Viticulture is affected by climate change, mainly by a shift in the four basic grapevine developmental stages budbreak, flowering, véraison (beginning of maturation) and full ripeness (harvest). These main events have shown a 5–10 d response per 1°C of warming over the last 30–50 years averaged over many wine regions and varieties. Warmer conditions due to climate change are generally associated with shorter intervals between phenological events and to earlier harvest dates.
Harvest and climate data from eight wine production regions in Greece, each representing a different winegrape variety (both white and red varieties), covering a period of approximately 20 years or more, were analysed. The harvest date series come from four mainland regions and four islands.

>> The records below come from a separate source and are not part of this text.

(* ===== verification/Uintr.v ===== *)
(** * uintr: the preemption timer

    Models the loop of [uintr_timer] in [runtime/uintr.c]: a dedicated core
    visits every kthread, and interrupts it when its user thread has used up
    its time slice and, with [SMART_PREEMPT], when another thread waits for the
    core.  What the timer reads of a kthread ([uthread_start_ts],
    [is_preempted], the exported queue counters) is the state of Sched. *)

From S2P Require Import Prelude StdDef Ring RunQueue Lrpc Sched SchedProofs.

(** The timer's own variables for one kthread. *)
Record tslot := TSlot { last_check : Z; last_preempt : Z; uintr_sent : Z }.

Section Timer.
(** Build options, and [pending_cqe], which is [true] unless [DIRECTPATH]. *)
Context (PREEMPTED_RQ SMART_PREEMPT : bool) (pending_cqe : nat -> bool).
(** The quantum and the hard quantum, in cycles. *)
Context (TIMESLICE HARD_TIMESLICE : Z).

Definition pending_uthreads (k : kthread) : bool := negb (qp_tail (k_rq k) =? qp_head (k_rq k)).
Definition has_new_tasks (i : nat) (k : kthread) : bool := pending_uthreads k || pending_cqe i.
Definition has_old_tasks (k : kthread) : bool := negb (qp_tail (k_prq k) =? qp_head (k_prq k)).

(** The condition of [SMART_PREEMPT]. *)
Definition should_preempt (i : nat) (k : kthread) (s : tslot) (current : Z) : bool :=
  if PREEMPTED_RQ then
    let task_type := is_preempted k in
    ((task_type =? 0) && (has_new_tasks i k || has_old_tasks k)) ||
    ((task_type =? 1) &&
     (has_new_tasks i k || ((current - last_preempt s >? HARD_TIMESLICE) && has_old_tasks k)))
  else pending_uthreads k || pending_cqe i.

(** One iteration of the loop over the kthreads: [current0] is the value of
    [current] before it, [current] the clock read in it.  The flag says
    whether an interrupt is sent. *)
Definition visit (timer_flag : Z) (i : nat) (k : kthread) (current0 current : Z) (s : tslot)
    : bool * tslot :=
  if timer_flag =? 0 then
    (false, TSlot current0 (if PREEMPTED_RQ then current0 else last_preempt s) (uintr_sent s))
  else
    let start_ts := uthread_start_ts k in
    let s :=
      if last_check s <? start_ts
      then TSlot start_ts (if PREEMPTED_RQ then start_ts else last_preempt s) (uintr_sent s)
      else s in
    if current - last_check s <? TIMESLICE then (false, s)
    else
      let s := TSlot current (last_preempt s) (uintr_sent s) in
      if negb SMART_PREEMPT || should_preempt i k s current then
        (true, TSlot (last_check s)
                 (if SMART_PREEMPT && PREEMPTED_RQ then current else last_preempt s)
                 (uintr_sent s + 1))
      else (false, s).

(** A sequence of visits to kthread [i] while the timer runs: the interrupts
    sent, each with the start time of the thread it interrupts. *)
Fixpoint visits (i : nat) (vs : list (kthread * Z * Z)) (s : tslot) : list (Z * Z) * tslot :=
  match vs with
  | [] => ([], s)
  | (k, c0, c) :: vs =>
      let '(sent, s) := visit 1 i k c0 c s in
      let '(ts, s) := visits i vs s in
      (if sent then (c, uthread_start_ts k) :: ts else ts, s)
  end.

(** ** Theorems *)

Lemma visit_quantum i k c0 c s :
  0 <= TIMESLICE ->
  let '(sent, s') := visit 1 i k c0 c s in
  last_check s <= last_check s' /\
  (sent = true -> last_check s + TIMESLICE <= c /\ uthread_start_ts k + TIMESLICE <= c /\ last_check s' = c).
Proof.
  intros HT. unfold visit. simpl.
  destruct (Z.ltb_spec (last_check s) (uthread_start_ts k)); simpl.
  - destruct (Z.ltb_spec (c - uthread_start_ts k) TIMESLICE); [simpl; split; [lia|done]|].
    destruct (_ || _); simpl; (split; [lia|]); [lia|done].
  - destruct (Z.ltb_spec (c - last_check s) TIMESLICE); [simpl; split; [lia|done]|].
    destruct (_ || _); simpl; (split; [lia|]); [lia|done].
Qed.

Lemma visits_quantum i vs : forall s,
  0 <= TIMESLICE ->
  let ts := fst (visits i vs s) in
  StronglySorted (fun a b => fst a + TIMESLICE <= fst b) ts /\
  Forall (fun x => last_check s + TIMESLICE <= fst x /\ snd x + TIMESLICE <= fst x) ts.
Proof.
  induction vs as [|[[k c0] c] vs IH]; intros s HT; simpl; [split; constructor|].
  pose proof (visit_quantum i k c0 c s HT) as Hv. destruct (visit 1 i k c0 c s) as [sent s1].
  specialize (IH s1 HT). simpl in IH. destruct (visits i vs s1) as [ts s2]. simpl in *.
  destruct IH as [Hs Hf], Hv as [Hm Hsent].
  assert (Forall (fun x => last_check s + TIMESLICE <= fst x /\ snd x + TIMESLICE <= fst x) ts) as Hf'.
  { eapply Forall_impl; [exact Hf|]. simpl. intros x. lia. }
  destruct sent; simpl; [|done]. destruct (Hsent eq_refl) as (H1 & H2 & H3).
  split; constructor; auto. eapply Forall_impl; [exact Hf|]. simpl. intros x. lia.
Qed.

(** The timer respects the quantum: while it runs, the interrupts it sends
    to a kthread are at least a time slice apart, and a thread is only
    interrupted once it has run for a time slice. *)
Theorem uintr_respects_quantum i vs s :
  0 <= TIMESLICE ->
  let ts := fst (visits i vs s) in
  StronglySorted (fun a b => fst a + TIMESLICE <= fst b) ts /\
  Forall (fun x => snd x + TIMESLICE <= fst x) ts.
Proof.
  intros HT ts. destruct (visits_quantum i vs s HT) as [Hs Hf]. split; [done|].
  eapply Forall_impl; [exact Hf|]. simpl. intros x. lia.
Qed.

(** When the thread's slice runs out, and since when its kthread was last
    preempted, as the visit sees them. *)
Definition expired (k : kthread) (s : tslot) (c : Z) : bool :=
  Z.max (last_check s) (uthread_start_ts k) + TIMESLICE <=? c.
Definition since (k : kthread) (s : tslot) : Z :=
  if last_check s <? uthread_start_ts k then uthread_start_ts k else last_preempt s.

Lemma visit_sends i k c0 c s :
  SMART_PREEMPT = true -> PREEMPTED_RQ = true ->
  fst (visit 1 i k c0 c s) = expired k s c && should_preempt i k (TSlot c (since k s) (uintr_sent s)) c.
Proof.
  intros HS HP. unfold visit, expired, since. rewrite HS, HP. simpl.
  destruct (Z.ltb_spec (last_check s) (uthread_start_ts k)); simpl.
  - rewrite Z.max_r by lia. destruct (Z.ltb_spec (c - uthread_start_ts k) TIMESLICE).
    + destruct (Z.leb_spec (uthread_start_ts k + TIMESLICE) c); [lia|done].
    + destruct (Z.leb_spec (uthread_start_ts k + TIMESLICE) c); [|lia]. simpl. by destruct (should_preempt _ _ _ _).
  - rewrite Z.max_l by lia. destruct (Z.ltb_spec (c - last_check s) TIMESLICE).
    + destruct (Z.leb_spec (last_check s + TIMESLICE) c); [lia|done].
    + destruct (Z.leb_spec (last_check s + TIMESLICE) c); [|lia]. simpl. by destruct (should_preempt _ _ _ _).
Qed.

(** The exported counters differ exactly when the queue holds a thread. *)
Lemma counters_differ q :
  wf q -> is_u32 (qp_head q) -> is_u32 (qp_tail q) -> Z.of_nat (length (abs q)) < UINT32_MAX ->
  negb (qp_tail q =? qp_head q) = negb (bool_decide (abs q = [])).
Proof.
  intros [_ He] Hh Ht Hl. unfold exported_len in He. rewrite (u32_small (Z.of_nat _)) in He
    by (unfold is_u32, UINT32_MAX in *; lia).
  f_equal. destruct (Z.eqb_spec (qp_tail q) (qp_head q)) as [E|E].
  - rewrite E, Z.sub_diag, u32_small in He by (unfold is_u32; lia).
    destruct (abs q); [by rewrite bool_decide_true|simpl in He; lia].
  - rewrite bool_decide_false; [done|]. intros Ha. rewrite Ha in He. simpl in He. apply E.
    unfold is_u32 in *. revert He. unfold u32. intros He.
    apply Z.mod_divide in He as [z Hz]; [|lia]. assert (z = 0) by lia. lia.
Qed.
(** The two-queue policy of [SMART_PREEMPT] with [PREEMPTED_RQ] is exact: on
    a kthread of a well-formed scheduler state with no packet pending, the
    timer interrupts iff the time slice is used up and either a thread that
    was never preempted runs and any other thread waits, or a preempted
    thread runs and a fresh one waits, or another preempted thread waits and
    the hard quantum has passed too. *)
Theorem smart_preempt_exact w i c0 c s :
  SMART_PREEMPT = true -> PREEMPTED_RQ = true -> pending_cqe i = false ->
  sched_inv w -> few_queued w -> (i < length (ks w))%nat ->
  is_u32 (qp_head (k_rq (k_at w i))) -> is_u32 (qp_tail (k_rq (k_at w i))) ->
  is_u32 (qp_head (k_prq (k_at w i))) -> is_u32 (qp_tail (k_prq (k_at w i))) ->
  let k := k_at w i in
  fst (visit 1 i k c0 c s) = true <->
  expired k s c = true /\
  (is_preempted k = 0 /\ (abs (k_rq k) <> [] \/ abs (k_prq k) <> []) \/
   is_preempted k = 1 /\
     (abs (k_rq k) <> [] \/ (HARD_TIMESLICE < c - since k s /\ abs (k_prq k) <> []))).
Proof.
  intros HS HP Hcqe Hinv Hfew Hi H1 H2 H3 H4 k. rewrite visit_sends by done.
  destruct (si_wf w Hinv i Hi) as [Hq Hpq], (queue_length w i Hi Hfew) as [Lq Lp].
  unfold should_preempt. rewrite HP. unfold has_new_tasks, pending_uthreads, has_old_tasks.
  fold k in Hq, Hpq, Lq, Lp, H1, H2, H3, H4. rewrite !counters_differ, Hcqe, orb_false_r by done. simpl.
  rewrite andb_true_iff, orb_true_iff, !andb_true_iff, !orb_true_iff, andb_true_iff, !negb_true_iff,
    !bool_decide_eq_false, !Z.eqb_eq, Z.gtb_ltb, Z.ltb_lt. done.
Qed.

(** Without [DIRECTPATH], where [pending_cqe] always answers true, the smart
    policy never skips an interrupt: every running thread whose slice is used
    up is interrupted, even when no other thread waits. *)
Theorem smart_preempt_never_skips i k c0 c s :
  SMART_PREEMPT = true -> PREEMPTED_RQ = true -> pending_cqe i = true ->
  is_preempted k = 0 \/ is_preempted k = 1 ->
  fst (visit 1 i k c0 c s) = expired k s c.
Proof.
  intros HS HP Hcqe Ht. rewrite visit_sends by done. unfold should_preempt, has_new_tasks.
  rewrite HP, Hcqe, !orb_true_r. destruct Ht as [-> | ->]; simpl; by rewrite ?orb_true_r, andb_true_r.
Qed.
End Timer.

(** ** Concrete visits *)

Lemma uintr_respects_quantum_witness :
  let k := k_at (World ∅ [inhabitant]) 0 in
  fst (visits true false (fun _ => false) 10 100 0
         [(k, 0, 5); (k, 5, 12); (k, 12, 20); (k, 20, 25)] (TSlot 0 0 0)) = [(12, 0); (25, 0)] /\
  StronglySorted (fun a b => fst a + 10 <= fst b) [(12, 0); (25, 0)].
Proof.
  split; [vm_compute; reflexivity|].
  exact (proj1 (uintr_respects_quantum true false (fun _ => false) 10 100 0
    [(inhabitant, 0, 5); (inhabitant, 5, 12); (inhabitant, 12, 20); (inhabitant, 20, 25)] (TSlot 0 0 0)
    ltac:(lia))).
Defined.

(** Kthread 0 runs a fresh thread while thread 2 waits. *)
Definition busy_world : world :=
  World (<[2%nat := Thread true false 0 0 0 false]> ∅)
    [set_is_preempted (set_rq inhabitant (enqueue_tail (empty_runq 0) 2)) 0].

Lemma busy_world_inv : sched_inv busy_world.
Proof.
  assert (all_queued busy_world = [2%nat]) as Ha by (vm_compute; reflexivity).
  split.
  - intros i Hi. assert (i = 0%nat) as -> by (vm_compute in Hi; lia). split.
    + apply enqueue_tail_spec, empty_runq_wf. unfold is_u32. lia.
    + by apply empty_runq_wf.
  - rewrite Ha. apply NoDup_singleton.
  - intros t. rewrite Ha, list_elem_of_singleton. unfold th_at, busy_world. simpl.
    destruct (decide (t = 2%nat)) as [->|]; [by rewrite lookup_total_insert_eq|].
    rewrite lookup_total_insert_ne, lookup_total_empty by done. done.
Qed.

Lemma smart_preempt_exact_witness :
  fst (visit true true (fun _ => false) 10 100 1 0 (k_at busy_world 0) 0 15 (TSlot 0 0 0)) = true.
Proof.
  apply (smart_preempt_exact true true (fun _ => false) 10 100 busy_world 0 0 15 (TSlot 0 0 0));
    try reflexivity; try (vm_compute; split; [discriminate|reflexivity]); try exact busy_world_inv.
  - vm_compute. lia.
  - split; [reflexivity|]. left. split; [reflexivity|]. left. vm_compute. discriminate.
Defined.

The results show a statistically significant earlier occurrence of harvest in five out of eight locations: an advance by 0.31 to 0.55 days per year for three island locations, and an advance by 0.35 to 0.77 days per year for two mainland locations. The two other mainland locations showed non-significant trends over time, while the other island location showed significantly delayed grape harvest dates. The latter delay may be due to non-climate factors; grape growers may adapt viticultural practices to delay grape ripeness and thus mask the effect of climate change on grape ripening and minimize harvest anomalies. A relationship between climate change and grape harvest date may be obscured by a number of reasons. For instance, in areas where late ripening varieties are grown, and the maturation period does not allow sugars to accumulate to favourable levels, warming would improve sugar content at harvest but without necessarily a shift in the harvest time; in two mainland locations with non-significant trends over time grown varieties are late ripening varieties.